The ISO 16128 standard for the international harmonization of definitions for natural and organic cosmetic products and their ingredients [1], the second part of which was released last September is disputed on various points by several European private label, forerunners in the field. But for cosmetics industry representatives, it is an important step forward towards greener cosmetics. Overview.

The ISO 16128 standard provides harmonised definitions for natural and organic cosmetic products and their ingredients. Photo: © Best Photo Studio / shutterstock.com

The ISO 16128 standard provides harmonised definitions for natural and organic cosmetic products and their ingredients. Photo: © Best Photo Studio / shutterstock.com

Like all ISO standards, the aim was to reach consensus among the various stakeholders to best meet expectations of brands and consumers. The standard attempts to establish common definitions and calculation bases, internationally recognized, to determine the minimum level of organic and natural ingredients required in the composition of cosmetics with such claims.

The result of a compromise, the standard was criticized by historic labels who disagreed on several points.

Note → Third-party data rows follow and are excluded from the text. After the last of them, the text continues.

(** ** The one that has keys sends them all *)
Record told (n : node) (w0 w : world) : Prop := {
  t_root : root (w_state w) = root (w_state w0);
  t_queue : queue_callback (w_state w) = queue_callback (w_state w0);
  t_wf : wf_tree (peer_root (w_peer w));
  t_leaves : leaves (peer_root (w_peer w)) ≡ₚ leaves n ++ leaves (peer_root (w_peer w0));
  t_log : exists events, w_log w = w_log w0 ++ events /\ queued events = map record_of (leaf_records n)
}.
Lemma told_leaf lo m ctx b w : prefix_len m = 64 -> stored m = true -> min_prefix_len m = lo -> 0 <= lo <= 64 -> key_ok (key m) -> wf_tree (peer_root (w_peer w)) ->
  queue_callback (w_state w) = true -> key m ∉ leaves (peer_root (w_peer w)) -> unmistaken (announced (key m) lo) (peer_root (w_peer w)) ->
  exists w', (let! missing := peer_is_missing m ctx b in if nz missing then queue_message m else sret tt) w = Some (tt, w') /\ told (Node m ctx Null Null) w w'.
Proof.
  intros Hp Hst Hmin Hlo Hk Hwf Hq Hnot Hun. assert (m = announced (key m) lo) as Em by (destruct m; cbn in *; by subst).
  assert (is_null (find_message (peer_root (w_peer w)) m) = true) as Hnull.
  { rewrite Em. destruct (is_null _) eqn:E; [done|]. by apply (found_key _ lo) in E. }
  destruct (add_key_spec (key m) ctx true Hk _ Hwf Hnot) as [W L]. unfold peer_is_missing, sbind, get, notify, peer_insert, on_peer, on_state, sret, queue_message.
  destruct (find_message _ _); [clear Hnull | done]. cbn [w_state w_peer w_log with_peer_root peer_root peer_context nz Z.eqb negb].
  change (has_not_callback (reset_progress (w_state w))) with (has_not_callback (w_state w)).
  assert (record_of (key m, lo) = message_bytes m) as Er by (unfold record_of; cbn [fst snd]; by rewrite <- Em).
  assert (leaf_records (Node m ctx Null Null) = [(key m, lo)] /\ leaves (Node m ctx Null Null) = [key m]) as [ER EL] by (cbn [leaf_records leaves]; by rewrite Hp, Hmin).
  unfold notify. destruct (has_not_callback (w_state w)); cbn [w_state w_peer w_log];
    change (queue_callback (reset_progress (w_state w))) with (queue_callback (w_state w)); rewrite Hq; (eexists; split; [reflexivity|]).
  all: split; [done | done | exact W | rewrite EL; exact L|]; cbn [w_log]; rewrite <- ?app_assoc; (eexists; split; [reflexivity|]); rewrite ER; cbn [map queued flat_map app]; by rewrite Er.
Qed.
Lemma missing_told keys b lo n : wf lo n -> forall w, all_marked n -> wf_tree (peer_root (w_peer w)) -> queue_callback (w_state w) = true ->
  (forall x, x ∈ leaves n -> x ∉ leaves (peer_root (w_peer w))) -> (forall x, x ∈ leaves n \/ x ∈ leaves (peer_root (w_peer w)) -> x ∈ keys) -> distinct keys (leaf_records n) ->
  exists w', missing_leaf_nodes n NODE_CHILDREN b w = Some (tt, w') /\ told n w w'.
Proof.
  induction 1 as [lo m ctx Hm Hl Hp Hk | lo m ctx c0 c1 Hm Hl Hp Hk H0 IH0 H1 IH1 B0 B1 Hx]; intros w Hmark Hwf Hq Hnot Hkeys Hdis; destruct Hmark as (Hst & M0 & M1);
    cbn [missing_leaf_nodes leaf_records leaves] in *; unfold KEY_LEN_BITS in *.
  - rewrite Hp in *. change (64 =? 64) with true in *. cbv iota in *. apply (told_leaf lo); try (done || lia); [apply Hnot; by left|].
    rewrite <- Hm. exact (Forall_inv (Hdis _ Hwf ltac:(intros x Hx; apply Hkeys; by right))).
  - destruct (Z.eqb_spec (prefix_len m) 64) as [|E]; [lia|]. change (negb (0 =? NODE_CHILDREN)) with true. change (negb (1 =? NODE_CHILDREN)) with true. cbv iota.
    destruct (IH0 w M0 Hwf Hq) as (w1 & Hr1 & [R1 Q1 W1 L1 (e1 & Log1 & Qe1)]).
    { intros x Hin. apply Hnot, elem_of_app. by left. }
    { intros x [Hin|Hin]; apply Hkeys; [left; apply elem_of_app; by left | by right]. }
    { intros t Ht Hsub. exact (proj1 (proj1 (Forall_app _ _ _) (Hdis t Ht Hsub))). }
    destruct (IH1 w1 M1 W1) as (w2 & Hr2 & [R2 Q2 W2 L2 (e2 & Log2 & Qe2)]); [by rewrite Q1 | | | |].
    { intros x Hin. rewrite L1, elem_of_app. intros [H|H]; [|by apply (Hnot x); [apply elem_of_app; right|]].
      unfold below in *. rewrite List.Forall_forall in B0, B1. apply list_elem_of_In in H, Hin. destruct (B0 x H), (B1 x Hin). congruence. }
    { intros x [Hin|Hin]; [apply Hkeys; left; apply elem_of_app; by right|]. rewrite L1, elem_of_app in Hin. apply Hkeys. rewrite elem_of_app. tauto. }
    { intros t Ht Hsub. exact (proj2 (proj1 (Forall_app _ _ _) (Hdis t Ht Hsub))). }
    exists w2. unfold sbind. rewrite Hr1, Hr2. split; [done|]. assert ((prefix_len m =? 64) = false) as En by (by apply Z.eqb_neq).
    split; [congruence | congruence | done | cbn [leaves]; unfold KEY_LEN_BITS; by rewrite En, L2, L1, app_assoc, (Permutation_app_comm (leaves c1) (leaves c0))|].
    exists (e1 ++ e2). cbn [leaf_records]. unfold KEY_LEN_BITS. rewrite En, queued_app, Qe1, Qe2, map_app, Log2, Log1, app_assoc. done.
Qed.
Lemma step_related N a c o c' r : related a c -> within N a -> N + appended o < 2 ^ 64 -> step c o = Some (c', r) -> related (abstract_step a o r) c'.
Proof.
  intros [Hs Hf] HN Hsmall Hstep. destruct c as [s opened]. cbn [fst snd] in *. unfold step in Hstep.
  destruct o as [filename|n data|n expected|n|object known msg|]; cbn [abstract_step appended] in *.
  - set (key := firstn 255 (cstr filename)) in *. destruct (opened !! key) eqn:Ek; [done|]. destruct (file_open s filename) as [f|] eqn:Eo; [|done]. injection Hstep as <- <-.
    split; [done|]. cbn [fst snd committed pending]. intros n. destruct (decide (key = n)) as [<-|Hne].
    + rewrite !lookup_insert_eq. by apply (open_is_open _ s).
    + rewrite !lookup_insert_ne by done. apply Hf.
  - destruct (opened !! n) as [f|] eqn:En; [|done]. injection Hstep as <- <-. split; [done|]. cbn [fst snd committed pending]. intros k.
    destruct (decide (n = k)) as [<-|Hne]; [|rewrite !lookup_insert_ne by done; apply Hf]. rewrite !lookup_insert_eq. pose proof (Hf n) as Hn. pose proof (HN n) as Hsize. rewrite En in Hn.
    unfold size_at in Hsize. destruct (pending a !! n) as [p|]; [|done]. cbn [file_related bytes_of default] in *. apply append_is_open; [done|]. rewrite !length_app in *. lia.
  - destruct (opened !! n) as [f|] eqn:En; [|done]. destruct (file_flush s f expected) as [[[r1 s1] f1]|] eqn:Ef; [|done]. injection Hstep as <- <-.
    pose proof (Hf n) as Hn. rewrite En in Hn. destruct (pending a !! n) as [p|] eqn:Ep; [|done]. cbn [file_related bytes_of default] in *.
    destruct (flush_spec _ _ _ _ _ _ _ _ _ Hs Hn Ef) as [(-> & -> & -> & ->)|[(-> & Hp & -> & -> & _)|(-> & Hp & _ & Hs' & Hf')]]; cbn [Z.eqb Pos.eqb]; (split; [done|]); cbn [fst snd committed pending]; intros k;
      (destruct (decide (n = k)) as [<-|Hne]; [rewrite !lookup_insert_eq | rewrite !lookup_insert_ne by done]); try apply Hf.
    + done.
    + by apply (rewind_is_open _ _ p).
    + exact Hf'.
    + specialize (Hf k). destruct (opened !! k), (pending a !! k); try done. eapply is_open_other; [|exact Hf]. by rewrite lookup_insert_ne.
  - injection Hstep as <- <-. split; [done|]. cbn [fst snd committed pending]. intros k. destruct (decide (n = k)) as [<-|Hne]; [by rewrite !lookup_delete_eq | rewrite !lookup_delete_ne by done; apply Hf].
  - destruct (jni_peer_message _ _ _ _ _) as [[[s1 b] out]|] eqn:Em; [|done]. injection Hstep as <- <-. split; [by apply (peer_message_spec _ (committed a)) in Em | done].
  - destruct (open_db (db s)) as [s1|] eqn:Eo; [|done]. injection Hstep as <- <-. destruct Hs as [Hdb _].
    apply (open_db_spec _ _ _ Hdb (root_readable _)) in Eo as [Hr _]. split; [done|]. cbn [fst snd committed pending]. intros k. by rewrite !lookup_empty.
Qed.
Lemma runs_related ops : forall N a c c' rs, related a c -> within N a -> 0 <= N -> N + list_sum_Z (map appended ops) < 2 ^ 64 -> runs c ops = Some (c', rs) -> related (abstract_runs a ops rs) c'.
Proof.
  induction ops as [|o ops IH]; intros N a c c' rs Hr HN H0 Hsmall Hrun; cbn [runs] in Hrun; [by injection Hrun as <- <-|].
  destruct (step c o) as [[c1 r]|] eqn:Es; [|done]. destruct (runs c1 ops) as [[c2 rs']|] eqn:Er; [|done]. injection Hrun as <- <-. cbn [abstract_runs map list_sum_Z] in *.
  assert (0 <= appended o) by (destruct o; cbn; lia). assert (0 <= list_sum_Z (map appended ops)) by (clear; induction ops as [|[] ops IH]; cbn [map list_sum_Z appended]; lia).
  apply (IH (N + appended o) _ c1); [by eapply step_related; [done | done | lia|] | by apply within_step | lia | lia | done].
Qed.
End Refine.
(* ===== verification/StorageMessages.v ===== *)
(** storage.cpp: numbers in messages, what is known of files to peers, and the keys
    that are offered to them. *)
From S2P Require Import Prelude CString BlockHash Sha256 SyncKeys SyncTree SyncProtocol Lmdb Storage StorageRefine.
Local Open Scope Z_scope.
Local Open Scope succinct_scope.

(** ** Numbers in messages *)
Lemma land_byte v : 0 <= v -> let byte := Z.lor (Z.land v 0x7f) (if v >? 0x7f then 0x80 else 0) in
  Z.land byte 0x7f = v mod 2 ^ 7 /\ nz (Z.land byte 0x80) = (127 <? v).
Proof.
  intros Hv. change 0x7f with (2 ^ 7 - 1) at 1. rewrite !land_mod by lia. pose proof (Z.mod_pos_bound v (2 ^ 7) ltac:(lia)) as Hm.
  set (x := v mod 2 ^ 7) in *. clearbody x. rewrite Z.gtb_ltb.
  pose proof (below_cases 128 (fun x => (Z.land (Z.lor x 0x80) 127 =? x) && nz (Z.land (Z.lor x 0x80) 0x80) && (Z.land (Z.lor x 0) 127 =? x) && negb (nz (Z.land (Z.lor x 0) 0x80))) ltac:(vm_compute; reflexivity) x Hm) as H.
  cbv beta in H. b2p. cbv zeta. destruct (Z.ltb_spec 127 v); split; (done || lia || by destruct (nz _)).
Qed.
Lemma shift_split v n : 0 <= v -> 0 <= n -> Z.shiftl v n = Z.lor (Z.shiftl (v mod 2 ^ 7) n) (Z.shiftl (Z.shiftr v 7) (n + 7)).
Proof.
  intros Hv Hn. apply Z.bits_inj'. intros i Hi. rewrite Z.lor_spec. destruct (Z.ltb_spec i n).
  - by rewrite !Z.shiftl_spec_low by lia.
  - rewrite !Z.shiftl_spec by lia. destruct (Z.ltb_spec (i - n) 7).
    + rewrite Z.mod_pow2_bits_low by lia. rewrite (Z.testbit_neg_r _ (i - (n + 7))) by lia. by rewrite orb_false_r.
    + rewrite Z.mod_pow2_bits_high, Z.shiftr_spec by lia. cbn [orb]. f_equal. lia.
Qed.
Lemma unpack_pack fuel : forall i acc v rest, 0 <= i -> 0 <= v -> v < 2 ^ (7 * Z.of_nat fuel) -> v * 2 ^ (7 * i) < 2 ^ 31 -> (v = 0 -> i = 0) ->
  (0 < fuel)%nat -> unpack_loop i acc (pack_loop fuel v ++ rest) = Some (i + Z.of_nat (length (pack_loop fuel v)), Z.lor acc (Z.shiftl v (7 * i))).
Proof.
  induction fuel as [|fuel IH]; intros i acc v rest Hi Hv Hf Hw H0 Hpos; [lia|]. cbn [pack_loop]. destruct (land_byte v Hv) as [Hlow Hmore]. cbv zeta in Hlow, Hmore.
  set (byte := Z.lor _ _) in *. cbn [app unpack_loop].
  assert (i * 7 < 32) as Hshift.
  { destruct (Z.eq_dec v 0) as [E|]; [rewrite (H0 E); lia|]. assert (2 ^ (7 * i) < 2 ^ 31) as Hlt by nia. apply Z.pow_lt_mono_r_iff in Hlt; lia. }
  destruct (Z.geb_spec (i * 7) 32); [lia|]. rewrite Hlow, Hmore, (Z.mul_comm i 7).
  assert (0 <= Z.shiftl (v mod 2 ^ 7) (7 * i) < 2 ^ 31) as Hr.
  { rewrite Z.shiftl_mul_pow2 by lia. pose proof (Z.mod_pos_bound v (2 ^ 7) ltac:(lia)). pose proof (Z.mod_le v (2 ^ 7) Hv ltac:(lia)). nia. }
  rewrite i32_small, u64_small by lia.
  assert (Z.shiftr v 7 = v / 128) as Hshr by (by rewrite Z.shiftr_div_pow2).
  destruct (Z.ltb_spec 127 v) as [Hbig|Hsmall].
  - assert (nz (Z.shiftr v 7) = true) as -> by (unfold nz; apply negb_true_iff, Z.eqb_neq; rewrite Hshr; divmod).
    rewrite Nat2Z.inj_succ in Hf. replace (7 * Z.succ (Z.of_nat fuel)) with (7 * Z.of_nat fuel + 7) in Hf by lia. rewrite Z.pow_add_r in Hf by lia.
    destruct fuel as [|fuel']; [cbn in Hf; lia|]. set (fuel := S fuel') in *.
    rewrite IH; [| lia | rewrite Hshr; divmod | rewrite Hshr; apply Z.div_lt_upper_bound; lia | | intros E; rewrite Hshr in E; divmod | lia].
    + cbn [length]. f_equal. f_equal; [lia|]. rewrite <- Z.lor_assoc. f_equal. replace (7 * (i + 1)) with (7 * i + 7) by lia. by rewrite <- shift_split by lia.
    + replace (7 * (i + 1)) with (7 * i + 7) by lia. rewrite Z.pow_add_r, Hshr by lia. pose proof (Z.mul_div_le v 128 ltac:(lia)). assert (0 < 2 ^ (7 * i)) by (by apply Z.pow_pos_nonneg; lia). nia.
  - assert (Z.shiftr v 7 = 0) as E by (rewrite Hshr; apply Z.div_small; lia). rewrite E. cbn [nz Z.eqb negb length]. f_equal. f_equal.
    do 2 f_equal. apply Z.mod_small. lia.
Qed.
Lemma unpack_uint_pack v rest : 0 <= v < 2 ^ 31 -> unpack_uint (pack_uint v ++ rest) = Some (Z.of_nat (length (pack_uint v)), v).
Proof.
  intros Hv. unfold unpack_uint, pack_uint. rewrite unpack_pack by (try done; lia). by rewrite Z.mul_0_r, Z.shiftl_0_r.
Qed.

Lemma pack_length n : forall fuel v, 0 <= v < 2 ^ (7 * Z.of_nat n) -> (0 < n)%nat -> (length (pack_loop fuel v) <= n)%nat.
Proof.
  induction n as [|n IH]; intros fuel v Hv Hn; [lia|]. destruct fuel as [|fuel]; cbn [pack_loop length]; [lia|].
  destruct (nz (Z.shiftr v 7)) eqn:E; [|cbn [length]; lia]. unfold nz in E. b2p. rewrite Nat2Z.inj_succ in Hv. replace (7 * Z.succ (Z.of_nat n)) with (7 * Z.of_nat n + 7) in Hv by lia.
  rewrite Z.pow_add_r in Hv by lia. rewrite Z.shiftr_div_pow2 in * by lia. change (2 ^ 7) with 128 in *.
  destruct n as [|n]; [exfalso; apply E, Z.div_small; cbn in Hv; lia|]. cbn [length]. apply le_n_S, IH; [|lia].
  split; [apply Z.div_pos; lia | apply Z.div_lt_upper_bound; lia].
Qed.
(** the message of send_metadata fits into its array: five and ten bytes are enough for
    the numbers *)
Theorem metadata_fits key v : length key = 8%nat -> 0 <= v_version v < 2 ^ 32 -> 0 <= v_length v < 2 ^ 64 -> Z.of_nat (length (metadata_bytes key v)) <= metadata_size v.
Proof.
  intros Hk Hver Hl. unfold metadata_bytes, metadata_size, KEY_LEN. cbn [length]. rewrite !length_app, Hk. cbn [length].
  pose proof (pack_length 5 10 (v_version v) ltac:(lia) ltac:(lia)). pose proof (pack_length 10 10 (v_length v) ltac:(lia) ltac:(lia)). unfold pack_uint. lia.
Qed.

(** ** Keys *)
Lemma sha256_bytes msg : Forall (fun b => 0 <= b < 256) (sha256 msg).
Proof.
  unfold sha256, digest. change (@digest_of SHA256) with be32enc_vect. unfold be32enc_vect. generalize (@final_state SHA256 msg). intros st.
  induction st as [|w st IH]; [constructor|]. cbn [flat_map]. apply Forall_app. split; [|exact IH].
  unfold store32_be. repeat (constructor; [exact (u8_range _)|]). constructor.
Qed.
Lemma sync_key_ok msg : key_ok (sync_key_of (sha256 msg)).
Proof. split; [apply length_sync_key, length_sha256 | apply Forall_take, sha256_bytes]. Qed.

(** what it takes to add the keys one after the other: none of them is the exclusive
    or of others below a node (see [sync_add_key_collision]) *)
Fixpoint chain_ok (ss : SyncKeys.sync_state) (ks : list sync_key_t) : Prop :=
  match ks with
  | [] => True
  | k :: ks =>
      (k ∈ summaries (SyncKeys.root ss) -> k ∈ leaves (SyncKeys.root ss)) /\
      match sync_add_key ss k 0 with Some ss => chain_ok ss ks | None => True end
  end.

(** a key is added to a tree that has the keys of a set *)
Lemma add_key_leaves ss k : own_ok ss -> key_ok k -> (k ∈ summaries (SyncKeys.root ss) -> k ∈ leaves (SyncKeys.root ss)) -> Forall (peer_ok k) (peers ss) ->
  exists ss', sync_add_key ss k 0 = Some ss' /\ own_ok ss' /\ (forall x, x ∈ leaves (SyncKeys.root ss') <-> x = k \/ x ∈ leaves (SyncKeys.root ss)) /\
    (peers ss = [] -> peers ss' = []).
Proof.
  intros Hok Hk Hcol Hpeers. destruct (add_key_result ss k 0 Hok Hk Hcol Hpeers) as (ss' & Hs & Hok' & Hl & Hp). exists ss'. do 3 (split; [done|]).
  intros E. destruct Hp as [(_ & -> & _)|(_ & HF & _)]; [done|]. rewrite E in HF. by inversion HF.
Qed.

(** ** The keys of the files *)
Section Keys.
Context `{M : Memory} `{HM : !MemoryOk M} {env txn : Type} `{L : !Lmdb value env txn} `{Laws : !LmdbLaws L}.

Definition record_keys (l : list (list Z * value)) : list sync_key_t :=
  flat_map (fun r => match snd r with FileValue d => [sync_key_of (p_hash d)] | _ => [] end) l.
Lemma add_records l : forall ss n, own_ok ss -> peers ss = [] -> Forall key_ok (record_keys l) -> chain_ok ss (record_keys l) ->
  exists ss' n', fold_left add_record l (Some (ss, n)) = Some (ss', n') /\ own_ok ss' /\ peers ss' = [] /\
    forall x, x ∈ leaves (SyncKeys.root ss') <-> x ∈ record_keys l \/ x ∈ leaves (SyncKeys.root ss).
Proof.
  induction l as [|[name v] l IH]; intros ss n Hok Hp Hk Hc; cbn [fold_left].
  { exists ss, n. split; [done|]. split; [done|]. split; [done|]. intros x. cbn [record_keys flat_map]. rewrite elem_of_nil. tauto. }
  destruct v as [d|v|r|]; try (apply IH; done). cbn [record_keys flat_map snd app] in Hk, Hc |- *. apply Forall_cons_iff in Hk as [Hk Hks]. destruct Hc as [Hcol Hc].
  destruct (add_key_leaves ss (sync_key_of (p_hash d)) Hok Hk Hcol) as (ss1 & Hadd & Hok1 & Hl1 & Hp1); [by rewrite Hp|]. rewrite Hadd in Hc.
  assert (add_record (Some (ss, n)) (name, FileValue d) = Some (ss1, u32 (n + 1))) as -> by (unfold add_record; cbn [snd]; by rewrite Hadd).
  destruct (IH ss1 (u32 (n + 1)) Hok1 (Hp1 Hp) Hks Hc) as (ss' & n' & H1 & H2 & H3 & H4). exists ss', n'. do 3 (split; [done|]).
  intros x. rewrite H4, Hl1. change (flat_map _ l) with (record_keys l). rewrite elem_of_cons. tauto.
Qed.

Through the voice of its Director Valérie Lemaire, the Ecocert Greenlife Group - the world’s leading certifying body of natural and organic cosmetics, based chiefly on the specifications of the European label COSMOS - disagrees on three points: the definition of natural ingredients, and the minimum percentage calculation required for organic ingredients and natural ingredients.

It’s a standard of calculation and to make these calculations, definitions were necessary, but we don’t agree on these definitions,” explains firstly Valérie Lemaire.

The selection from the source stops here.